A critical analysis of why my Black ass likes the song “Home”
I. The Lyrics
Alabama, Arkansas I do love my ma and pa
A quaint way to refer to one’s parents-
intimate, filial.
it reminds me of an episode of Superman where he
went home for Christmas, and, with his good American
wholesomeness, hugged his “ma and pa.”
Calling my mother, “ma,” was always tainted by the
roughness of the urban, but the nostalgia,
the yearn for the simplicity of a different type of
this country, is enough to overcome the nihilism of reality.
Home, let me come home
Home is wherever I’m with you
To think Love is this version of unabashed and
total joy, to be allowed to give in to the thought
is joy enough.
the song is by itself, enough.
perhaps,
I am enough.
II. The Music
The instrumentals and a-track quality of
the spoken interludes
Sound like something
out of the late 60s, early 70s-
More nostalgia for the days of yore
begging you to whistle while you work.
Though I was not yet a thought or a possibility
When the world was filled with tinted
shades, bell bottoms, and Afros,
The song makes me feel like the
tragic star of a country music or
Rock and Roll duo that succumbed to the
pressures of drugs and domestic violence
that makes their life fodder for
the Oscar run of a 2010s/2020s biopic,
all with the yellow tinted haze
filter over their sweatless struggles.
III. The Singing
The woman singer, I learned, is named Jade Castrinos,
and her full-bodied, emotive voice steals the show
with its ability to use up all the air in her lungs to sing
the simplistic lyrics of a band with a cooler name than they deserve.

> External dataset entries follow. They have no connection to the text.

Definition isMonitoringDisabled (instance : OGXServer) : bool :=
  match Spec_Monitoring (Server_Spec instance) with
  | Some m => match Mon_Enabled m with Some b => negb b | None => false end
  | None => false
  end.

Definition getMetricsPort (instance : OGXServer) : Z :=
  match Spec_Monitoring (Server_Spec instance) with
  | Some m => match Mon_MetricsPort m with Some p => p | None => defaultMetricsPort end
  | None => defaultMetricsPort
  end.

Definition getContainerPort (instance : OGXServer) : Z :=
  match Spec_Network (Server_Spec instance) with
  | Some n => if negb (Net_Port n =? 0) then Net_Port n else DefaultServerPort
  | None => DefaultServerPort
  end.

Definition getEffectiveWorkers (instance : OGXServer) : Z * bool :=
  match workload instance with
  | Some w =>
      match WL_Workers w with
      | Some n => if 0 <? n then (n, true) else (1, false)
      | None => (1, false)
      end
  | None => (1, false)
  end.

Definition getMountPath (instance : OGXServer) : string :=
  match workload instance ≫= WL_Storage with
  | Some s => if negb (bool_decide (PVC_MountPath s = "")) then PVC_MountPath s else DefaultMountPath
  | None => DefaultMountPath
  end.

Definition getStartupProbe (instance : OGXServer) : Probe :=
  {| Probe_Path := "/v1/health"; Probe_Port := getContainerPort instance;
     Probe_InitialDelaySeconds := startupProbeInitialDelaySeconds;
     Probe_TimeoutSeconds := startupProbeTimeoutSeconds;
     Probe_FailureThreshold := startupProbeFailureThreshold;
     Probe_SuccessThreshold := startupProbeSuccessThreshold |}.

(** ** Resources *)

Section resources.
Context (IsZero : string → bool).

(** [qty, ok := list[name]; !ok || qty.IsZero()] *)
Definition unset (list : gmap string string) (name : string) : bool :=
  match list !! name with Some q => IsZero q | None => true end.

(** [if qty, ok := list[name]; !ok || qty.IsZero() { list[name] = value }] *)
Definition setUnset (name value : string) (list : gmap string string) : gmap string string :=
  if unset list name then <[name := value]> list else list.

Definition ensureRequests (resources : ResourceRequirements) (workers : Z) : ResourceRequirements :=
  {| RR_Limits := RR_Limits resources;
     RR_Requests := RR_Requests resources |> setUnset "cpu" (pretty workers)
                                          |> setUnset "memory" DefaultServerMemoryRequest;
     RR_Claims := RR_Claims resources |}.

(** A missing entry of a [ResourceList] is the zero quantity. *)
Definition quantityOf (list : gmap string string) (name : string) : string := default "0" (list !! name).

Definition ensureLimitsMatchRequests (resources : ResourceRequirements) : ResourceRequirements :=
  let requests := RR_Requests resources in
  {| RR_Limits := RR_Limits resources |> setUnset "cpu" (quantityOf requests "cpu")
                                      |> setUnset "memory" (quantityOf requests "memory");
     RR_Requests := requests; RR_Claims := RR_Claims resources |}.

Definition noResources : ResourceRequirements := {| RR_Limits := ∅; RR_Requests := ∅; RR_Claims := [] |}.

Definition resolveContainerResources (instance : OGXServer) (workers : Z) (workersSet : bool) : ResourceRequirements :=
  let resources := default noResources (workload instance ≫= WL_Resources) in
  let resources := ensureRequests resources workers in
  if workersSet then ensureLimitsMatchRequests resources else resources.
End resources.

(** ** Environment, mounts and command *)

(** The last override of a name wins in the map, but only its name is used. *)
Definition applyEnvOverrides (instance : OGXServer) (container : Container) : Container :=
  match overrides instance with
  | None => container
  | Some o =>
      let names : gset string := list_to_set (Env_Name <$> WO_Env o) in
      let deduped := List.filter (λ e, negb (bool_decide (Env_Name e ∈ names))) (Ctn_Env container) in
      withEnv (deduped ++ WO_Env o) container
  end.

Definition storageMount (path : string) : any :=
  AMap (<["name" := AString "ogx-storage"]> {["mountPath" := AString path]}).

Definition addStorageVolumeMount (instance : OGXServer) (container : Container) : Container :=
  appendMounts [storageMount (getMountPath instance)] container.

Definition addRuntimeConfigVolumeMount (runtimeConfig : option runtimeConfigRef) (container : Container) : Container :=
  match runtimeConfig with
  | Some _ => appendMounts [volumeMount "user-config" "/etc/ogx/"] container
  | None => container
  end.

Definition configureContainerCommands (instance : OGXServer) (container : Container) : Container :=
  match overrides instance with
  | None => container
  | Some o =>
      let container :=
        if negb (length (WO_Command o) =? 0)%nat then withCommand (WO_Command o) (Ctn_Args container) container
        else container in
      if negb (length (WO_Args o) =? 0)%nat then withCommand (Ctn_Command container) (WO_Args o) container
      else container
  end.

Even as I learned she was pushed out, or quit, or whatever it was,
from the Edward Sharpe and the Magnetic Zeros band,
whose name I will never care to remember in full, her voice
is the breath of air that permeates the song,
the wishful joy of the song,
the sweet little love story of a small town man and woman,
She brings to life the nostalgia of the time, of the moment,
not in that we are all yearning for it to be the 60s or 70s again,
when your grandparents were protesting a war instead of
being the reason the Earth might explode from greenhouse gases.
Her voice, instead, guides us along our Odyssey back to Ithaca
To be held and bathed by our patient wife.
In essence, her nostalgia does not feel as much
like the corporate call to recollection, but the necessity of nostos-
The homecoming meaning nostalgia lost.